Essentially the Social Credit of Major Douglas plus the land value taxation of Henry George. We like half of that - and it’s not the Maj. Douglas bit - but it’s difficult to say that the combination is really anything new or radical.
There is also this crippling problem:
But it is the granting of a single non-tradeable share to each employee-partner that holds the key to this economy. By granting employee-partners the right to vote in the corporation’s general assemblies, an idea proposed by the early anarcho-syndicalists, the distinction between wages and profits is terminated and democracy, at last, enters the workplace.

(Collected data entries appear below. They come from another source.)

(* ===================================================================== *)
(** ** src/service/validation.service.js *)
(* ===================================================================== *)

Module ValidationService.
Import Js Joi.
Local Open Scope string_scope.

Definition dq : string := String (ascii_of_nat 34) EmptyString.

(** The options object of [.email(...)]. *)
Record EmailOptions : Type := { minDomainSegments : nat; tlds_allow : bool }.

Section Fields.

(** [shared/customValidationMessage.js] and [constant/constants.js] are not
    among the sources; their contents are parameters. *)
Variable customValidationMessage : Messages.
Variables EMAIL_MIN EMAIL_MAX : nat.

(** The address analysis behind Joi's [.email()], a library function. *)
Variable isEmailValid : EmailOptions -> jsstring -> bool.

Definition createStringField (min max : nat) : StringSchema :=
  string_ |> trim_ |> min_ min |> max_ max |> messages_ customValidationMessage.

Definition emailField : StringSchema :=
  createStringField EMAIL_MIN EMAIL_MAX
  |> email_ (isEmailValid {| minDomainSegments := 2; tlds_allow := true |})
  |> regex_ Patterns.NO_TEMP_EMAIL "no-temp-email"
  |> pattern_ Patterns.EMAIL
  |> messages_
       [ ("string.pattern.name",
          dq ++ "email" ++ dq ++ " must not be a temporary email address");
         ("string.regex.no-temp-email",
          dq ++ "email" ++ dq ++ " must not be from a temporary email provider (like tempmail, mailinator, or yopmail)");
         ("string.pattern.base", "Please fill a valid email address.") ].

End Fields.
End ValidationService.

(* ===================================================================== *)
(** ** src/modules/api/send-email/sendEmail.schema.js *)
(* ===================================================================== *)

Module SendEmailSchema.
Import Js Joi ValidationService.
Local Open Scope string_scope.

Section Schema.
Variable customValidationMessage : Messages.
Variables EMAIL_MIN EMAIL_MAX : nat.
Variable isEmailValid : EmailOptions -> jsstring -> bool.

(** [sendEmailConstants.lengths], from a file that is not among the sources. *)
Variables SUBJECT_MIN SUBJECT_MAX : nat.

Definition subjectField : StringSchema :=
  createStringField customValidationMessage SUBJECT_MIN SUBJECT_MAX
  |> messages_
       [ ("string.pattern.base",
          "{#label} with value " ++ dq ++ "{#value}" ++ dq ++
          " must start with an uppercase letter followed by lowercase letters for each word, separated by a single space if multiple words. No numbers or special characters are allowed.") ].

Definition sendEmailSchemaBase : ObjectSchema :=
  object_
    [ ("subject", subjectField);
      ("email", emailField customValidationMessage EMAIL_MIN EMAIL_MAX isEmailValid) ]
  |> strict_.

Definition sendEmail : ObjectSchema :=
  sendEmailSchemaBase |> fork ["subject"; "email"] required_.

End Schema.

(** The shape the [string.pattern.base] message of the subject describes:
    words of one uppercase letter followed by lowercase letters, separated
    by single spaces.  No rule of the schema applies it. *)
Definition upper : N -> bool := rng (ch "A") (ch "Z").
Definition lower : N -> bool := rng (ch "a") (ch "z").

Definition word_shape : Regex.re :=
  Regex.Seq (Regex.Chr upper) (Regex.Star (Regex.Chr lower)).

Definition capitalized_words : Regex.re :=
  Regex.Seq Regex.Bol
    (Regex.Seq word_shape
       (Regex.Seq (Regex.Star (Regex.Seq (Regex.Chr (one (ch " "))) word_shape))
          Regex.Eol)).

End SendEmailSchema.

(* ===================================================================== *)
(** ** The response envelope *)
(* ===================================================================== *)

Module Envelope.
Import Js.

(** Modelled from the spec: [constant/httpStatus.constants.js] is not among
    the sources; section 6 gives 201 for the success response and 500 for the
    failure response. *)
Definition CREATED : nat := 201.
Definition INTERNAL_SERVER_ERROR : nat := 500.

(** The ResponseEnvelope of section 3: [{ status, message, route?, data? }]. *)
Record t : Type :=
  { status : nat;
    message : JsValue;
    route : option jsstring;
    data : option JsValue }.

(** Modelled from the spec: [utilities/sendResponse.js] and
    [utilities/errorResponse.js] are not among the sources; section 4.7 has two
    pure constructors, success(data, message, status) and
    failure(message, status), each returning the envelope shape. *)
Definition sendResponse (d : JsValue) (m : JsValue) (st : nat) : t :=
  {| status := st; message := m; route := None; data := Some d |}.

Definition errorResponse (m : JsValue) (st : nat) : t :=
  {| status := st; message := m; route := None; data := None |}.

Definition set_route (r : jsstring) (e : t) : t :=
  {| status := status e; message := message e; route := Some r; data := data e |}.




End Envelope.

(* ===================================================================== *)
(** ** src/modules/api/send-email/sendEmail.service.js *)
(* ===================================================================== *)

Module SendEmailService.
Import Js.
Local Open Scope js_scope.
Local Open Scope string_scope.

(** One line handed to [loggerService.error]: the literal text of the
    template string and the value interpolated after it. *)
Inductive LogEntry : Type :=
| LogError (text : string) (interpolated : JsValue).

(** [const { a, b, ... } = v]: destructuring [undefined] or [null] throws. *)
Definition destructure (v : JsValue) (k : string) : Completion JsValue :=
  match v with
  | JUndefined | JNull =>
      Throw (type_error ("Cannot destructure property '" ++ k ++ "' of '"
                         ++ describe v ++ "'"))
  | _ => get v k
  end.

Section UseCase.

(** The collaborators of the use case, none of them among the sources:
    [shared/prepareEmailContent.js], [shared/prepareEmail.js] and
    [service/email.service.js].  Each returns or throws. *)
Variable prepareEmailContent : JsValue -> JsValue -> Completion JsValue.
Variable prepareEmail :
  JsValue -> JsValue -> JsValue -> JsValue -> JsValue -> Completion JsValue.
Variable EmailService_sendEmail : JsValue -> JsValue -> JsValue -> Completion JsValue.

(** Everything the [try] evaluates before the transport is called: the
    content, its five fields, and the three arguments of the call in order. *)
Definition transport_arguments (emailData : JsValue)
  : Completion (JsValue * JsValue * JsValue) :=
  subject <- get_opt emailData "subject" ;;
  content <- prepareEmailContent subject emailData ;;
  pageTitle <- destructure content "pageTitle" ;;
  preheaderText <- destructure content "preheaderText" ;;
  heroSection <- destructure content "heroSection" ;;
  mainSection <- destructure content "mainSection" ;;
  footerContent <- destructure content "footerContent" ;;
  to <- get emailData "email" ;;
  subject' <- get_opt emailData "subject" ;;
  html <- prepareEmail pageTitle preheaderText heroSection mainSection footerContent ;;
  Normal (to, subject', html).

(** The body of the [try]. *)
Definition attempt (emailData : JsValue) : Completion Envelope.t :=
  args <- transport_arguments emailData ;;
  let '(to, subject, html) := args in
  sendEmailResult <- EmailService_sendEmail to subject html ;;
  Normal (Envelope.sendResponse sendEmailResult (str "Email send successfully.")
            Envelope.CREATED).

(** The body of the [catch]. *)
Definition recover (error : JsValue) : Completion Envelope.t :=
  m <- get error "message" ;;
  Normal (Envelope.errorResponse (js_or m (str "Failed to end email."))
            Envelope.INTERNAL_SERVER_ERROR).

(** What the use case writes to the log. *)
Definition logged (emailData : JsValue) : list LogEntry :=
  match attempt emailData with
  | Normal _ => []
  | Throw error => [LogError "Failed to end email: " error]
  end.

Definition sendEmail (emailData : JsValue) : Completion Envelope.t :=
  try_catch (attempt emailData) recover.

End UseCase.
End SendEmailService.

(* ===================================================================== *)
(** ** The HTTP layer: controller, validator and routes *)
(* ===================================================================== *)

Module Http.
Import Js.

Inductive Method : Type := GET | POST | PUT | PATCH | DELETE | HEAD | OPTIONS.

Definition method_eqb (a b : Method) : bool :=
  match a, b with
  | GET, GET | POST, POST | PUT, PUT | PATCH, PATCH
  | DELETE, DELETE | HEAD, HEAD | OPTIONS, OPTIONS => true
  | _, _ => false
  end.

Record Request : Type :=
  { method : Method; originalUrl : jsstring; body : JsValue }.

(** What a handler can send. *)
Inductive Payload : Type :=
| EnvelopeBody (e : Envelope.t)
| ValidationBody (details : list Joi.Report)
| OtherBody (v : JsValue).

(** The response object: [res.status(c)] and [res.send(b)]. *)
Record Response : Type := { statusCode : nat; sent : option Payload }.

Definition fresh : Response := {| statusCode := 200; sent := None |}.
Definition res_status (c : nat) (r : Response) : Response :=
  {| statusCode := c; sent := sent r |}.
Definition res_send (b : Payload) (r : Response) : Response :=
  {| statusCode := statusCode r; sent := Some b |}.

Inductive Outcome : Type :=
| Responded (r : Response)
| CallNext
| NextError (e : JsValue).

(** What the handlers did to the core. *)
Inductive Event : Type :=
| UseCaseInvoked (emailData : JsValue).

Record Step : Type := { trace : list Event; outcome : Outcome }.

Definition Handler := Request -> Response -> Step.

(** A layer of a route: the method it is mounted for ([None] for [.all]). *)
Definition Layer := (option Method * Handler)%type.

Definition applies (l : Layer) (req : Request) : bool :=
  match fst l with
  | None => true
  | Some m => method_eqb m (method req)
  end.

(** The layers of a route run in mounting order; a layer that does not call
    [next] ends the request. *)
Fixpoint dispatch (layers : list Layer) (req : Request) (res : Response) : Step :=
  match layers with
  | [] => {| trace := []; outcome := CallNext |}
  | l :: rest =>
      if applies l req then
        let st := snd l req res in
        match outcome st with
        | CallNext =>
            let st' := dispatch rest req res in
            {| trace := trace st ++ trace st'; outcome := outcome st' |}
        | _ => st
        end
      else dispatch rest req res
  end.

Definition invoked (st : Step) (emailData : JsValue) : Prop :=
  In (UseCaseInvoked emailData) (trace st).

End Http.

Module SendEmailController.
Import Js Http.

Section Controller.
Variable service_sendEmail : JsValue -> Completion Envelope.t.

The identifying feature of capitalism is that it is possible to gather capital from outside the labour force of the organisation. The same statement from the other direction, it is possible to invest in adventures that one does not work in. In this system this is not possible. Therefore outside capital is not available to an enterprise. It thus becomes impossible to have any large scale economic organisations - or at least to start any. Well, unless government is going to be doing all the capital allocation and the 20th century tried that idea to destruction.
Sure, there will be those who enjoy this idea. But note what it actually means. The 5,000 or so workers in a modern steel plant will not have the several billions necessary to build a modern steel plant. Therefore we will not have modern steel plants. Nor any of the things that come with such big ticket capital needs. A chip fab these days costs upwards of $6 or $7 billion. It isn’t possible to replace one with some hundreds of smaller scale operations that could be financed by their future workforces.
And of course the inability to tap into outside capital makes starting anything new pretty much impossible.
There is actually a reason why no one has - OK, we’ll admit, as yet - successfully sketched out a workable alternative to roughly capitalist roughly free marketry. Yes, there are flavours within that spectrum, from Hong Kong’s laissez faire to Sweden’s social democracy. But the reason that designs outside that spectrum don’t work is because the two - together, both capitalism and also markets - solve the basic economic problems we face. How to make the people richer through the efficient allocation of scarce resources.
Nowhere has got rich without that capitalism and markets, those who did not get rich but recently adopted the twin system are getting rich and those places which have abandoned them have become poorer again.
Which does lead to an important question - why mess with what works?